DAVROS vs. Dr. EVIL

1 December 2006

[I]t is a constant failing of the disarmament lobby to try to ascribe values of reasonableness, tolerance, goodwill and peaceful intent to states under the control of despots, fanatics and dictators.

Thus Julian Lewis lambasts the disarmament lobby.  Only threat of deadly overwhelming retaliation could stop a despot launching a massive attack upon us.

How strong is Lewis’ point?  Hitler, trapped in his Berlin bunker as the Red Army approached, thought the failure of his ambitions indicted the whole of Germany and that the punishment should be destruction.  If he had had nuclear weapons at this point he would have launched them, and welcomed the retaliation: this is incontestable.

So the deterrent doesn’t work against really mad Dictators.  And against the more reasonable Dictator, most interested in screwing over his own population to keep the country’s debt payments flowing (the sort entertained by Ronald Reagan in the 1980s), there’s no need for a deterrence.  What can we say about the middle ground?

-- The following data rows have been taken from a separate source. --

(** ** Exceptions and the error monad *)

Inductive exn : Type :=
| OverflowError      (* int(-inf) *)
| ValueError         (* int() of a string that is no integer literal *)
| IndexError         (* list or array index out of range *)
| NameError          (* a loop variable read before any loop bound it *)
| FileNotFoundError. (* open() of a missing file *)

Inductive result (A : Type) : Type :=
| Ok (a : A)
| Raise (e : exn).
Arguments Ok {A} a.
Arguments Raise {A} e.

Definition bind {A B : Type} (m : result A) (f : A -> result B) : result B :=
  match m with
  | Ok a => f a
  | Raise e => Raise e
  end.

Notation "x <- m ;; k" := (bind m (fun x => k))
  (at level 61, m at next level, right associativity).

Definition of_option {A : Type} (e : exn) (o : option A) : result A :=
  match o with
  | Some a => Ok a
  | None => Raise e
  end.

(** [[f(x) for x in l]], stopping at the first exception. *)
Fixpoint mapM {A B : Type} (f : A -> result B) (l : list A) : result (list B) :=
  match l with
  | [] => Ok []
  | x :: l' => y <- f x ;; ys <- mapM f l' ;; Ok (y :: ys)
  end.

(** A statement run on a mutable object: it ends normally with a value, or
    an exception leaves it; either way the object stays as it was made. *)
Inductive outcome (A S : Type) : Type :=
| Done (a : A) (s : S)
| Failed (e : exn) (s : S).
Arguments Done {A S} a s.
Arguments Failed {A S} e s.

Notation "'get' x <- m 'or_fail' s ;; k" :=
  (match m with
   | Ok x => k
   | Raise e => Failed e s
   end)
  (at level 61, x name, m at next level, s at next level, right associativity).

(** [for x in l: body(x)] on the state [s], stopping at the first
    exception. *)
Fixpoint forM {A S : Type} (l : list A) (body : A -> S -> outcome unit S)
  (s : S) : outcome unit S :=
  match l with
  | [] => Done tt s
  | x :: l' =>
      match body x s with
      | Done _ s' => forM l' body s'
      | Failed e s' => Failed e s'
      end
  end.

(** ** Python builtins used by the source *)

(** [range(a, b)] *)
Definition range (a b : nat) : list nat := seq a (b - a).

(** [l[i]] for [i >= 0]. *)
Definition index {A : Type} (l : list A) (i : nat) : result A :=
  of_option IndexError (nth_error l i).

(** [s.split(sep)] with an explicit one-character separator: every
    occurrence splits, empty pieces are kept, the result is never empty. *)
Fixpoint split (sep : ascii) (s : string) : list string :=
  match s with
  | EmptyString => [EmptyString]
  | String c s' =>
      if Ascii.eqb c sep then EmptyString :: split sep s'
      else match split sep s' with
           | w :: ws => String c w :: ws
           | [] => [String c EmptyString]
           end
  end.

(** Whitespace that [int()] strips, among the characters below 256:
    TAB..CR, the space, NEL (133) and the no-break space (160).  The
    separators FS..US (28..31) are not stripped. *)
Definition is_space (c : ascii) : bool :=
  let m := nat_of_ascii c in
  (((9 <=? m) && (m <=? 13)) || (m =? 32) || (m =? 133) || (m =? 160))%nat.

Definition digit_val (c : ascii) : option Z :=
  let m := nat_of_ascii c in
  if ((48 <=? m) && (m <=? 57))%nat then Some (Z.of_nat (m - 48)) else None.

Fixpoint lstrip (s : string) : string :=
  match s with
  | String c s' => if is_space c then lstrip s' else s
  | EmptyString => EmptyString
  end.

Fixpoint rstrip (s : string) : string :=
  match s with
  | String c s' =>
      match rstrip s' with
      | EmptyString => if is_space c then EmptyString else String c EmptyString
      | t => String c t
      end
  | EmptyString => EmptyString
  end.

(** Decimal digits with single underscores between them. *)
Fixpoint int_digits (s : string) (acc : Z) (after_digit : bool) : option Z :=
  match s with
  | EmptyString => if after_digit then Some acc else None
  | String c s' =>
      match digit_val c with
      | Some d => int_digits s' (10 * acc + d) true
      | None =>
          if Ascii.eqb c "_" && after_digit then int_digits s' acc false
          else None
      end
  end.

(** [int(s)] for a string [s] of characters below 256: whitespace around,
    an optional sign, decimal digits. *)
Definition py_int (s : string) : result Z :=
  of_option ValueError
    match lstrip (rstrip s) with
    | String "+" t => int_digits t 0 false
    | String "-" t => option_map Z.opp (int_digits t 0 false)
    | t => int_digits t 0 false
    end.

(** [int(np.log2(len))]: [log2(0)] is [-inf], whose conversion overflows;
    otherwise the floor of the binary logarithm (exact for the lengths a
    truth string can have in memory). *)
Definition int_log2 (len : nat) : result nat :=
  match len with
  | O => Raise OverflowError
  | _ => Ok (Nat.log2 len)
  end.

(** [itertools.product([0,1], repeat=n)]: the last position moves fastest. *)
Fixpoint product01 (n : nat) : list (list Z) :=
  match n with
  | O => [[]]
  | S n' => flat_map (fun b => map (cons b) (product01 n')) [0; 1]
  end.

(** [itertools.product(l1, l2)] *)
Definition product {A B : Type} (l1 : list A) (l2 : list B) : list (A * B) :=
  flat_map (fun x => map (pair x) l2) l1.

(** [np.fliplr] *)
Definition fliplr (t : list (list Z)) : list (list Z) := map (@rev Z) t.

(** [t[j, e]] on a two-dimensional array *)
Definition index2 {A : Type} (t : list (list A)) (j e : nat) : result A :=
  row <- index t j ;; index row e.

(** [l[-m]] for [m >= 1]. *)
Definition index_back {A : Type} (l : list A) (m : nat) : result A :=
  if (m <=? List.length l)%nat then index l (List.length l - m)
  else Raise IndexError.

(** [s[-3:]] and [s[:-3]] *)
Definition last3 (s : string) : string :=
  substring (String.length s - 3) 3 s.
Definition drop_last3 (s : string) : string :=
  substring 0 (String.length s - 3) s.

(** [enumerate(l)] *)
Definition enumerate {A : Type} (l : list A) : list (nat * A) :=
  combine (seq 0 (List.length l)) l.

(** The value a [for] variable holds after [for k in l]: the last element,
    or what it held before when [l] is empty. *)
Definition after_for (l : list nat) (k : option nat) : option nat :=
  match rev l with
  | x :: _ => Some x
  | [] => k
  end.

(** ** The model: variables, linear expressions, constraints *)

(** The binary decision variables, by family and indices; [var_name] is
    the name [add_var] is given. *)
Inductive var : Type :=
| Var_u (el k : nat)     (* u.el.k : external input el feeds gate k *)
| Var_v (i k : nat)      (* v.i.k  : gate i feeds gate k *)
| Var_p (k j : nat)      (* p.k.j  : output of gate k on row j *)
| Var_r (i k j : nat).   (* r.i.k.j : v.i.k * p.i.j *)

Definition str_nat (m : nat) : string := NilEmpty.string_of_uint (Nat.to_uint m).

Definition var_name (x : var) : string :=
  match x with
  | Var_u el k => "u." ++ str_nat el ++ "." ++ str_nat k
  | Var_v i k => "v." ++ str_nat i ++ "." ++ str_nat k
  | Var_p k j => "p." ++ str_nat k ++ "." ++ str_nat j
  | Var_r i k j => "r." ++ str_nat i ++ "." ++ str_nat k ++ "." ++ str_nat j
  end%string.

(** python-mip's [LinExpr]: weighted variables and a constant.  (The
    library keeps the weights in a dictionary in insertion order; the
    expressions built here never add the same variable twice, so a list in
    that order has the same entries.) *)
Record LinExpr : Type := mkLin { terms : list (Z * var); const : Z }.

Definition le_const (c : Z) : LinExpr := mkLin [] c.
Definition le_var (x : var) : LinExpr := mkLin [(1, x)] 0.
(** [c * x] for a number [c] and a variable [x]: the expression is made of
    the pair, and a zero weight is left out of a new expression. *)
Definition le_term (c : Z) (x : var) : LinExpr :=
  mkLin (if c =? 0 then [] else [(c, x)]) 0.
(** [c * e] for a number [c] and an expression [e]: every weight is
    multiplied, no term goes away. *)
Definition le_scale (c : Z) (e : LinExpr) : LinExpr :=
  mkLin (map (fun t => (c * fst t, snd t)) (terms e)) (c * const e).
Definition le_neg (e : LinExpr) : LinExpr := le_scale (-1) e.
Definition le_add (e1 e2 : LinExpr) : LinExpr :=
  mkLin (terms e1 ++ terms e2) (const e1 + const e2).
Definition le_sub (e1 e2 : LinExpr) : LinExpr := le_add e1 (le_neg e2).

(** [xsum(items)] *)
Definition xsum (items : list LinExpr) : LinExpr :=
  fold_left le_add items (le_const 0).

Inductive sense : Type := GE | LE.

(** [lhs >= rhs] and [lhs <= rhs] build the expression [lhs - rhs] with a
    sense, to be compared with zero. *)
Record Constr : Type := mkConstr { expr : LinExpr; csense : sense }.

Definition ge (lhs rhs : LinExpr) : Constr := mkConstr (le_sub lhs rhs) GE.
Definition le (lhs rhs : LinExpr) : Constr := mkConstr (le_sub lhs rhs) LE.

Record Model : Type := mkModel {
  vars : list var;            (* every one added as BINARY *)
  objective : LinExpr;        (* sense MINIMIZE *)
  constrs : list Constr
}.

Definition add_vars (xs : list var) (M : Model) : Model :=
  mkModel (vars M ++ xs) (objective M) (constrs M).
Definition set_objective (e : LinExpr) (M : Model) : Model :=
  mkModel (vars M) e (constrs M).
(** [M += c] *)
Definition add_constr (c : Constr) (M : Model) : Model :=
  mkModel (vars M) (objective M) (constrs M ++ [c]).

(** *** Meaning of a model *)

Definition assignment : Type := var -> Z.

Definition eval (a : assignment) (e : LinExpr) : Z :=
  fold_right (fun t acc => fst t * a (snd t) + acc) (const e) (terms e).

Definition holdsb (a : assignment) (c : Constr) : bool :=
  match csense c with
  | GE => 0 <=? eval a (expr c)
  | LE => eval a (expr c) <=? 0
  end.

Definition holds (a : assignment) (c : Constr) : Prop := holdsb a c = true.

Definition binary (a : assignment) : Prop := forall x, a x = 0 \/ a x = 1.

Definition feasible (a : assignment) (M : Model) : Prop :=
  (forall x, In x (vars M) -> a x = 0 \/ a x = 1) /\
  (forall c, In c (constrs M) -> holds a c).

(** ** [make_circuit_lp] *)

(** [0 if i == 'NOT' else -1] *)
Definition marker (tag : string) : Z := if String.eqb tag "NOT" then 0 else -1.

(** What the constraint loops work on: the model under construction and
    the loop variable [k], which the final-gate loop reads after the loop
    that bound it has ended. *)
Record LoopState : Type := mkState { model : Model; k_var : option nat }.

Definition set_k (k : nat) (s : LoopState) : LoopState :=
  mkState (model s) (Some k).
(** [M += c] *)
Definition emit (c : Constr) (s : LoopState) : LoopState :=
  mkState (add_constr c (model s)) (k_var s).

Section Builder.

Variables (n R : nat) (A : Z).
Variable table : list (list Z).
Variable gates : list Z.
Variable U : list (list var).
Variable V : list (list var).
Variable P : list (list var).
Variable r : list (list (list var)).
(** * SCALE decoder stream: a shallow embedding of [scale::ScaleDecoderStream]

    The decoder is a cursor over a borrowed byte span.  Every [operator>>]
    defined in the header is embedded as a function from the destination (the
    reference the C++ operator writes through) and the stream to a
    [Reply]: the destination afterwards, the error raised (if any) and the
    stream afterwards.  A C++ exception leaves both the stream object and
    whatever the operator had already written behind, so a failed reply
    still carries both. *)

From Stdlib Require Import NArith.
From Stdlib.Strings Require Import Byte.
From stdpp Require Import base numbers option list vector gmap.

Open Scope N_scope.

(** ** Errors *)

(** Modelled from the spec: the error enumeration of [scale/scale_error.hpp]
    is not among the sources; these are the error kinds of the
    specification's closed set. *)
Inductive DecodeError : Type :=
| NOT_ENOUGH_DATA
| UNEXPECTED_VALUE
| WRONG_TYPE_INDEX
| TOO_MANY_ITEMS
| VALUE_OUT_OF_RANGE
| EXTRA_DATA
| UNSUPPORTED_SHAPE.

#[global] Instance DecodeError_eq_dec : EqDecision DecodeError.
Proof. solve_decision. Defined.

(** Bytes can be keys of a map. *)
#[global] Instance byte_eq_dec : EqDecision byte := Byte.byte_eq_dec.

#[global] Instance byte_countable : Countable byte.
Proof.
  refine (inj_countable' Byte.to_N (λ n, default x00 (Byte.of_N n)) _).
  intros b. by rewrite Byte.of_to_N.
Defined.

(** ** The stream *)

(** [span_] and [current_index_] of the class.  [current_iterator_] is kept
    in lockstep with [current_index_] (it is [span_.begin() + current_index_]),
    so the offset stands for both. *)
Record ScaleDecoderStream : Type := mkStream {
  span_ : list byte;
  current_index_ : N
}.

Definition span (s : ScaleDecoderStream) : list byte := span_ s.
Definition currentIndex (s : ScaleDecoderStream) : N := current_index_ s.

(** Modelled from the spec: the constructor is declared in the header and
    defined in the missing [scale_decoder_stream.cpp]; the cursor starts at
    the beginning of the borrowed span. *)
Definition ScaleDecoderStream_of (span : list byte) : ScaleDecoderStream :=
  {| span_ := span; current_index_ := 0 |}.
Ltac tail_frame :=
  match goal with
  | Hu : updateTail ?m0 ?msg0 = Return (Some ?m1) ?c1 |- _ =>
      let Hti := fresh "Hti" in
      let m2 := fresh "m2" in
      let c2 := fresh "c2" in
      let Ht := fresh "Ht" in
      pose proof (updateTail_textInput m0 msg0 m1 c1 Hu) as Hti;
      destruct (updateTail_returns m0 msg0)
        as (m2 & c2 & Ht & ? & ? & ? & ? & ? & ? & ? & ? & ? & ? & ? & ? & ?);
      rewrite Ht in Hu; simplify_eq/=
  end.

(** X16. What the handler leaves alone.  No message changes the window
    size; keys reach the text input in the input view only; and a
    message that is not the result of a load or of a one-row read changes
    neither the window, the columns, the row count, the offset nor the
    error slot: leaving the table, in particular, keeps the old rows. *)
Theorem Update_frame (m : Model) (msg : Msg) (h : Heap)
    (m' : Model) (cmd : Cmd) (h' : Heap) :
  Update m msg h = (Return (Some m') cmd, h') ->
  maxRows m' = maxRows m
  /\ (viewState m <> InputView -> textInput m' = textInput m)
  /\ ((forall d, msg <> ParquetDataMsg d) ->
      (forall r, msg <> MoreRowsMsg r) ->
      rows m' = rows m /\ columns m' = columns m
      /\ totalRows m' = totalRows m
      /\ currentRowOffset m' = currentRowOffset m
      /\ error m' = error m).
Proof.
  intros Heq. destruct msg as [key|files|d|r|tag].
  - unfold Update, leaveTable in Heq.
    repeat (case_match; simplify_eq/=; try done); try tail_frame;
      repeat split; try congruence; try done.
  - unfold Update in Heq. repeat (case_match; simplify_eq/=); done.
  - unfold Update in Heq. destruct (pd_err d); simplify_eq/=.
    + repeat split; try done;
        match goal with
        | Hd : forall d0, ParquetDataMsg ?d <> ParquetDataMsg d0 |- _ =>
            by destruct (Hd d)
        end.
    + tail_frame. repeat split; try done;
        match goal with
        | Hd : forall d0, ParquetDataMsg ?d <> ParquetDataMsg d0 |- _ =>
            by destruct (Hd d)
        end.
  - rewrite Update_moreRows in Heq.
    repeat (case_match; simplify_eq/=); repeat split; try done;
      match goal with
      | Hr : forall r0, MoreRowsMsg ?r <> MoreRowsMsg r0 |- _ =>
          by destruct (Hr r)
      end.
  - unfold Update in Heq. simplify_eq/=. tail_frame.
    repeat split; try congruence; done.
Qed.
(** Operations read from a script are selected, have a destination and
    an empty detail, warning and identifier, are never renames, and lack
    a source exactly when they create a directory; whatever the record,
    every operation [ops_from_journal] loads is selected and has an
    empty identifier, and a record with a non-empty [ops] list never
    loads more operations than the list has items. *)
Theorem loaded_operations_shape (script : string) (record : journal_record) :
  (forall op, op ∈ parse_ops_from_script script ->
     selected op = true /\ kind op <> RENAME /\ is_Some (dst op) /\
     detail op = EmptyString /\ warning op = EmptyString /\ op_id op = EmptyString /\
     (kind op = MKDIR <-> src op = None)) /\
  (forall op, op ∈ ops_from_journal record ->
     selected op = true /\ op_id op = EmptyString) /\
  (forall item raw, record_ops record = Some (item :: raw) ->
     length (ops_from_journal record) <= length (item :: raw)).
Proof.
  assert (forall s op, op ∈ parse_ops_from_script s ->
     selected op = true /\ kind op <> RENAME /\ is_Some (dst op) /\
     detail op = EmptyString /\ warning op = EmptyString /\ op_id op = EmptyString /\
     (kind op = MKDIR <-> src op = None)) as Hparse.
  { intros s op. unfold parse_ops_from_script.
    intros (line & _ & Hline)%list_elem_of_omap. unfold op_of_line in Hline.
    destruct (negb _ || _); [done|]. destruct (negb _); [done|].
    destruct (Shlex.split _) as [parts|]; [|done]. by apply op_of_parts_shape in Hline. }
  split; [apply Hparse|]. split.
  - intros op. unfold ops_from_journal.
    destruct (record_ops record) as [[|item raw]|].
    + intros Hop. destruct (Hparse _ _ Hop) as (? & _ & _ & _ & _ & ? & _). done.
    + intros (it & _ & Hit)%list_elem_of_omap. by apply op_of_item_shape in Hit.
    + intros Hop. destruct (Hparse _ _ Hop) as (? & _ & _ & _ & _ & ? & _). done.
  - intros item raw Hraw. unfold ops_from_journal. rewrite Hraw.
    generalize (item :: raw). intros l. induction l as [|x l IH]; [done|].
    cbn [omap list_omap length]. destruct (op_of_item x); cbn [length]; lia.
Qed.

End HistoryFacts.

(** ** Further facts about [validators.py] *)

Module SandboxFacts.
Import PyStr Validators.

Definition allowed (self : Sandbox) (path : string) : Prop :=
  assert_path_allowed self path = Ok tt.

(** *** [Sandbox.assert_all] *)

(** [assert_all] returns normally exactly when every path is allowed;
    otherwise it raises what [assert_path_allowed] raises for the first
    refused path. *)
Theorem assert_all_spec (self : Sandbox) (paths : list string) :
  match assert_all self paths with
  | Ok _ => Forall (allowed self) paths
  | Raise e =>
      exists pre p post, paths = pre ++ p :: post /\
        Forall (allowed self) pre /\ assert_path_allowed self p = Raise e
  end.
Proof.
  induction paths as [|p paths IH]; cbn [assert_all]; [constructor|].
  destruct (assert_path_allowed self p) as [[]|e] eqn:E.
  - destruct (assert_all self paths) as [u|e'].
    + by constructor.
    + destruct IH as (pre & q & post & -> & Hpre & Hq).
      exists (p :: pre), q, post. repeat split; [|done]. by constructor.
  - exists [], p, paths. repeat split; [constructor|done].
Qed.

(** *** Sandboxes without a usable root *)

Lemma normalize_startswith (path : string) :
  startswith (PurePosixPath.normalize path) "/" = startswith path "/".
Proof.
  unfold PurePosixPath.normalize.
  rewrite PurePosixPath.to_str_startswith by apply PurePosixPath.parse_normal.
  apply PurePosixPath.root_parse.
Qed.

(** Where the normalized roots come from: an allowed root that is
    absolute, normalized, with a closing slash added unless it has one. *)
Lemma normalized_roots_origin (self : Sandbox) (root : string) :
  root ∈ normalized_roots self ->
  exists r, r ∈ allowed_roots self /\ startswith r "/" = true /\
    root = if endswith (PurePosixPath.normalize r) "/"
           then PurePosixPath.normalize r
           else PurePosixPath.normalize r +:+ "/".
Proof.
  unfold normalized_roots. induction (allowed_roots self) as [|r rs IH]; cbn.
  { by intros ?%elem_of_nil. }
  assert (forall root, (exists r', r' ∈ rs /\ startswith r' "/" = true /\
            root = if endswith (PurePosixPath.normalize r') "/"
                   then PurePosixPath.normalize r'
                   else PurePosixPath.normalize r' +:+ "/") ->
          exists r', r' ∈ r :: rs /\ startswith r' "/" = true /\
            root = if endswith (PurePosixPath.normalize r') "/"
                   then PurePosixPath.normalize r'
                   else PurePosixPath.normalize r' +:+ "/") as Hweak.
  { intros root' (r' & Hin & H). exists r'. split; [|done].
    apply elem_of_cons. by right. }
  destruct (truthy r); cbn [negb]; [|intros H; by apply Hweak, IH].
  destruct (startswith (PurePosixPath.normalize r) "/") eqn:Hs; cbn [negb];
    [|intros H; by apply Hweak, IH].
  intros [->|Hin]%elem_of_cons; [|by apply Hweak, IH].
  exists r. split; [apply elem_of_cons; by left|].
  rewrite normalize_startswith in Hs. split; [done|].
  by destruct (endswith (PurePosixPath.normalize r) "/").
Qed.

(** A sandbox whose roots are all empty or relative has no normalized
    root and refuses every path. *)
Theorem sandbox_without_roots (self : Sandbox) (path : string) :
  Forall (fun r => startswith r "/" = false) (allowed_roots self) ->
  normalized_roots self = [] /\ raises (assert_path_allowed self path).
Proof.
  intros Hall.
  assert (normalized_roots self = []) as Hroots.
  { destruct (normalized_roots self) as [|root roots] eqn:E; [done|].
    destruct (normalized_roots_origin self root) as (r & Hr & Hs & _).
    { rewrite E. apply elem_of_cons. by left. }
    rewrite Forall_forall in Hall. specialize (Hall r Hr). congruence. }
  split; [done|]. unfold assert_path_allowed. rewrite Hroots.
  destruct (negb _); [done|]. by destruct (existsb _ _).
Qed.

Lemma sandbox_without_roots_witness :
  normalized_roots (Build_Sandbox [""; "volume1/media"]) = [] /\
  raises (assert_path_allowed (Build_Sandbox [""; "volume1/media"]) "/volume1/media/x").
Proof.
  apply (sandbox_without_roots (Build_Sandbox [""; "volume1/media"])).
  repeat constructor.
Defined.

The sort of dictator who would be deterred by Trident will be:

– interested in conquest

– seriously thinking about using nuclear weapons

– oblivious to public health risks of his people should they be downwind of the proposed target

– not amenable to rational persuasion that launching the nukes in the first place would not really be cricket

– concerned for his self-preservation (or that of his compatriots).

A 1980s biography of Qaddafi that I read implied that he might be such a person. According to the author of the biog, Qaddafi sent officials around the world to acquire a nuclear weapon without a clear idea of just how serious a weapon it would be, and was rebuffed.  It was claimed, if I remember the book right, that he was thinking of nuking Israel (though it may have been Egypt). 

So perhaps here we have our candidate.  It is a very serious matter to impute such ignorance and such evil intent to another human without hard evidence (Hitler, at least, put his auto-genocidal thoughts on record).  The question is: if Qaddafi had got a bomb, would it only have been the thought of nuclear retaliation that would have stopped him using it.  His diplomatic record throughout the 80s is diabolical, but can (maybe) be read as a rational pursuit of extremely sectoral interests in Libya – and if it is rational, then perhaps rational considerations about retailation would have stopped him using it.

The fact that he didn’t get the Bomb, though, is either testimony to the NPT, which we would be effectively be giving up if we replace Trident; or testimony to the fact that the groups he approached to get the bomb were so convinced of his irrationality that they thought that the thought of nuclear retaliation would not deter him.  If the former, then that tells in favour of losing Trident but and strengthening the NPT; if the latter, then we’ve not yet found a real candidate of someone evil enough to think of using the bomb, but rational enough to be scared off by the consequences.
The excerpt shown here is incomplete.